Assignment — Your answer must consist of exactly the lines below, starting with the line with "(** * aider/sendchat.py: provider" and going on through the line with "- JSON-like request", and nothing else.

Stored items

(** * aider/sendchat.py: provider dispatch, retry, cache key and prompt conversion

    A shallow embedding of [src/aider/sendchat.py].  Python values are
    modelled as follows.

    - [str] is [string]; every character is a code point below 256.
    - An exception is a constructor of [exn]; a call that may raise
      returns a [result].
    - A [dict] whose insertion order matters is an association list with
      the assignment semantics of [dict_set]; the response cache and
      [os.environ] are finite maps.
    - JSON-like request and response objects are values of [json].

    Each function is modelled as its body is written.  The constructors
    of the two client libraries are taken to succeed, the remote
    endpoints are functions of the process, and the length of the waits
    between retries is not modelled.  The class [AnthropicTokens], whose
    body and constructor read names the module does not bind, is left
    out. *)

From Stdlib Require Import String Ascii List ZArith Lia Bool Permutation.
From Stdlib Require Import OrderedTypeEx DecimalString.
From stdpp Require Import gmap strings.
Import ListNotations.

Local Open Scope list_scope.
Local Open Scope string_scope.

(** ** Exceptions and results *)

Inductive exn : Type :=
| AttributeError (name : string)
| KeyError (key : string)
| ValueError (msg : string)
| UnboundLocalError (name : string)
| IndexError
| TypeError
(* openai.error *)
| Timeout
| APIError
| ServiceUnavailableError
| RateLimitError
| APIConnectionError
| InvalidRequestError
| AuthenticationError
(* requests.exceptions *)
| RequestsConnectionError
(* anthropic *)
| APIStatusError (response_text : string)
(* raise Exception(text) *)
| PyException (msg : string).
---
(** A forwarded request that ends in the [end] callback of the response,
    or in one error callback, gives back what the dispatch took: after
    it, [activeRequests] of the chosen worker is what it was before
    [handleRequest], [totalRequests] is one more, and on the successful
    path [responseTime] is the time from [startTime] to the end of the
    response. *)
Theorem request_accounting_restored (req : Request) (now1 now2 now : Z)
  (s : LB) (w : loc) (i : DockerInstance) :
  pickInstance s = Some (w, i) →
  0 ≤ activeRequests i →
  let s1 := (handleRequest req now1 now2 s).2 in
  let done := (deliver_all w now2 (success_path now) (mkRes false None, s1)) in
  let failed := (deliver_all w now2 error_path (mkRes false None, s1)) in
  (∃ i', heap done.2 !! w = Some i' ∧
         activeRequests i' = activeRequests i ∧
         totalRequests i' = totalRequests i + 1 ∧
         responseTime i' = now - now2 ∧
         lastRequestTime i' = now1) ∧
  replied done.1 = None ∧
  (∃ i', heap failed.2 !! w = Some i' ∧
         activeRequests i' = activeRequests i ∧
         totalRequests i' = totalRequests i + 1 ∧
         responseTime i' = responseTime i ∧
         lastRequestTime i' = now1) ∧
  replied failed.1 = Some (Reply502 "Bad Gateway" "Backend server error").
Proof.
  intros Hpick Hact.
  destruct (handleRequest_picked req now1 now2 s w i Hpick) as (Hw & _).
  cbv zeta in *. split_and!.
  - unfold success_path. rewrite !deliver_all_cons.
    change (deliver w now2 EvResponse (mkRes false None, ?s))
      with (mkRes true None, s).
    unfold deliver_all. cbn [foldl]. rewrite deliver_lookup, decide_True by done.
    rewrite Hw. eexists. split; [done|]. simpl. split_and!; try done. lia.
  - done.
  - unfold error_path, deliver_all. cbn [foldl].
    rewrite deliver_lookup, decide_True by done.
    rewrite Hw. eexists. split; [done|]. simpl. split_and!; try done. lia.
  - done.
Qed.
--
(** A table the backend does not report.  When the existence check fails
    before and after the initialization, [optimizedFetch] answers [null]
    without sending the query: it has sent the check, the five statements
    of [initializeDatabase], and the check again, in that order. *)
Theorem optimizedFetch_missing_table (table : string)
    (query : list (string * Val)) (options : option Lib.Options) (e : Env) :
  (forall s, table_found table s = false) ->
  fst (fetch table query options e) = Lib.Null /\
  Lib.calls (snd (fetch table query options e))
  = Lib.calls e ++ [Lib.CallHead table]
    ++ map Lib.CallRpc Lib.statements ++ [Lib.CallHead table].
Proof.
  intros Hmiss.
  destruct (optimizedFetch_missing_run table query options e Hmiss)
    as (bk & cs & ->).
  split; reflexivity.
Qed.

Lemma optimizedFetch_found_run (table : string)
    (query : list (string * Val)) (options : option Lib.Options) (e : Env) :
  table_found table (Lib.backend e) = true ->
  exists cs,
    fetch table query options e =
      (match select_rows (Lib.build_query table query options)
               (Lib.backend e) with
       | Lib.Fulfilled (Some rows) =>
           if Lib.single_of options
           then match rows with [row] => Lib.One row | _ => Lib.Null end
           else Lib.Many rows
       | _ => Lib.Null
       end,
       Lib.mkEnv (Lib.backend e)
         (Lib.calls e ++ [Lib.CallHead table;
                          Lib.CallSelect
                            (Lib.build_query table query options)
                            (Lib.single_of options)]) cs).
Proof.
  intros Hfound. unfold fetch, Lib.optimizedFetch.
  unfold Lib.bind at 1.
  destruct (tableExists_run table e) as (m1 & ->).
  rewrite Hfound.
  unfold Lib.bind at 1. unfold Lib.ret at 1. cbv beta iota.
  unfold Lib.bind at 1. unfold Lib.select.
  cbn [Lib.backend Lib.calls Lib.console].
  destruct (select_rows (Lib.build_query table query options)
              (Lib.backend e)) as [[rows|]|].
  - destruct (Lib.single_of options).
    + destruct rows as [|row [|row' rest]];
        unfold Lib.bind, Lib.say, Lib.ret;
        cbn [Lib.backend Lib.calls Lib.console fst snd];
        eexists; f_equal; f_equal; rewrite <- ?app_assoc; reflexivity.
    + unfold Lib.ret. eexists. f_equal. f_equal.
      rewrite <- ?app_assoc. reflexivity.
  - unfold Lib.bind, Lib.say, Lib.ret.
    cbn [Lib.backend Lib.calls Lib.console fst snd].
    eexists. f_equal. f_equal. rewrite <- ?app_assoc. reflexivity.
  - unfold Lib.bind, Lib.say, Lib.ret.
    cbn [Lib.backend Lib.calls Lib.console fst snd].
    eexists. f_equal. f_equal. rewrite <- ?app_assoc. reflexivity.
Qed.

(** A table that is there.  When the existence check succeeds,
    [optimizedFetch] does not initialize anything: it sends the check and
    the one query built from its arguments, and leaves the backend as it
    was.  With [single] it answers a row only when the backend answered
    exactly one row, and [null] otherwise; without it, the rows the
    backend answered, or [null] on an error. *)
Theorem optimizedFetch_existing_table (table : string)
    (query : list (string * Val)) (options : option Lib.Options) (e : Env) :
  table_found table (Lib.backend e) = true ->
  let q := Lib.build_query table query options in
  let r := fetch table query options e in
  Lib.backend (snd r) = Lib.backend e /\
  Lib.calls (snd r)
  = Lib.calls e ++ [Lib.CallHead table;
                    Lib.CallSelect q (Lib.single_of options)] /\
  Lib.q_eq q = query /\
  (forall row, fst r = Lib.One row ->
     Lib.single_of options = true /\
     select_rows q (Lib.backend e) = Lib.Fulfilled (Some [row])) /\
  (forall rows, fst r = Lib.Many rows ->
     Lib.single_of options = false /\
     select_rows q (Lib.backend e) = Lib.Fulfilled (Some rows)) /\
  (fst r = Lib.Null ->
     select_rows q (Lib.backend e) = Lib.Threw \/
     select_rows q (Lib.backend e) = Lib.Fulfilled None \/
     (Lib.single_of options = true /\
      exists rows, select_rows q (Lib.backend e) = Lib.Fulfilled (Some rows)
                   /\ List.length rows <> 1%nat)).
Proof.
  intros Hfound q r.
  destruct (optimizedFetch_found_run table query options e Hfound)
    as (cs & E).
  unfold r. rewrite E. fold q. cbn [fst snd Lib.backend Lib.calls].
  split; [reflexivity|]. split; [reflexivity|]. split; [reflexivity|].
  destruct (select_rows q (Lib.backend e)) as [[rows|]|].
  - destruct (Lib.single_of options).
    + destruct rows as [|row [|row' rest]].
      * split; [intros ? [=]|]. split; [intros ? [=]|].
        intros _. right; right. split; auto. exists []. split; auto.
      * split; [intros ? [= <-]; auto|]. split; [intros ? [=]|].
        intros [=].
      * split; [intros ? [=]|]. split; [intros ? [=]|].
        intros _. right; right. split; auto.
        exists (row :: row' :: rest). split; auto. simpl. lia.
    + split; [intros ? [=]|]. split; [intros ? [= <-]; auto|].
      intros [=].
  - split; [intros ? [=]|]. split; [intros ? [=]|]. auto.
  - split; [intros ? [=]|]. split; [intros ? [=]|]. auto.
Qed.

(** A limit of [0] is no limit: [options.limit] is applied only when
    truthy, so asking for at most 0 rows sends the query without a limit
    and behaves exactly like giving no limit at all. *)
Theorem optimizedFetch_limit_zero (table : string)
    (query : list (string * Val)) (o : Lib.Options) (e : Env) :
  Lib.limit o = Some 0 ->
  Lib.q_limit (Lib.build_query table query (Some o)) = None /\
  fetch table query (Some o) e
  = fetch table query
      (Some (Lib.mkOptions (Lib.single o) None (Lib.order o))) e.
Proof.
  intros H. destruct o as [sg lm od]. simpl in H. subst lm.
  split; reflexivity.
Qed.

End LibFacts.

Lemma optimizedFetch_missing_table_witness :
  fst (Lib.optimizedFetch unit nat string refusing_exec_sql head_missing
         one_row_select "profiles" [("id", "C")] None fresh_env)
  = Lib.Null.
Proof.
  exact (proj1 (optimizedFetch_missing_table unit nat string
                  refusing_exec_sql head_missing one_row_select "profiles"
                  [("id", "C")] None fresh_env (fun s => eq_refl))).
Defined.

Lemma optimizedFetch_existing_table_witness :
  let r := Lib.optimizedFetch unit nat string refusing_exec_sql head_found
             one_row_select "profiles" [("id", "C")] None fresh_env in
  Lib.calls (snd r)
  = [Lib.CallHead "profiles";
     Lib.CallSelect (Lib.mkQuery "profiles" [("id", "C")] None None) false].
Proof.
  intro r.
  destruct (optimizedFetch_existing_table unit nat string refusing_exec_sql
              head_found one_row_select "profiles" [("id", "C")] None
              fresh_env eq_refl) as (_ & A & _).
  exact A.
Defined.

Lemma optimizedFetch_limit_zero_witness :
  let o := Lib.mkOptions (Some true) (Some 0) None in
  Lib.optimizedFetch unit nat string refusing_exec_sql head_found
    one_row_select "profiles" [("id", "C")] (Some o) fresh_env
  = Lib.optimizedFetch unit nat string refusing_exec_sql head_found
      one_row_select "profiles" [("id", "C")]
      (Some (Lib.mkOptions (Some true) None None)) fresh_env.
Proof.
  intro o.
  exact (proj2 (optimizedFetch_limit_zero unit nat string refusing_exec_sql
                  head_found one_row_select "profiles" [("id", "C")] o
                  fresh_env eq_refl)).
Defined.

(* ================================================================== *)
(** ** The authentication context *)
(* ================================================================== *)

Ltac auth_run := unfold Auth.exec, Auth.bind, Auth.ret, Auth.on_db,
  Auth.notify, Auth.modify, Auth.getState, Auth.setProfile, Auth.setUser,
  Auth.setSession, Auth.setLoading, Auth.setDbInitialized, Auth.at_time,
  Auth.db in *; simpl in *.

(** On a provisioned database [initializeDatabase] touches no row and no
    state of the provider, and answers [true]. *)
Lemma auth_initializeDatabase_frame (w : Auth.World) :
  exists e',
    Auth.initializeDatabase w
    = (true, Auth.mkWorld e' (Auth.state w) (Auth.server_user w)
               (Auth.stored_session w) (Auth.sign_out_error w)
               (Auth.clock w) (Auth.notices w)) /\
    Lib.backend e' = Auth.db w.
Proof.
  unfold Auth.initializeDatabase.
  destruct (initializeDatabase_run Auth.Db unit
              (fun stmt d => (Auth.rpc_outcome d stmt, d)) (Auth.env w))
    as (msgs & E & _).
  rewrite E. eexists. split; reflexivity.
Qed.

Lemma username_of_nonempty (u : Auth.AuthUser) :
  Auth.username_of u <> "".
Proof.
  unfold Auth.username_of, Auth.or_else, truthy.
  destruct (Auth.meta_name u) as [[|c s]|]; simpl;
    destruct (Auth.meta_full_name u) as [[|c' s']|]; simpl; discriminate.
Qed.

Result below —
(** * aider/sendchat.py: provider dispatch, retry, cache key and prompt conversion

    A shallow embedding of [src/aider/sendchat.py].  Python values are
    modelled as follows.

    - [str] is [string]; every character is a code point below 256.
    - An exception is a constructor of [exn]; a call that may raise
      returns a [result].
    - A [dict] whose insertion order matters is an association list with
      the assignment semantics of [dict_set]; the response cache and
      [os.environ] are finite maps.
    - JSON-like request and response objects are values of [json].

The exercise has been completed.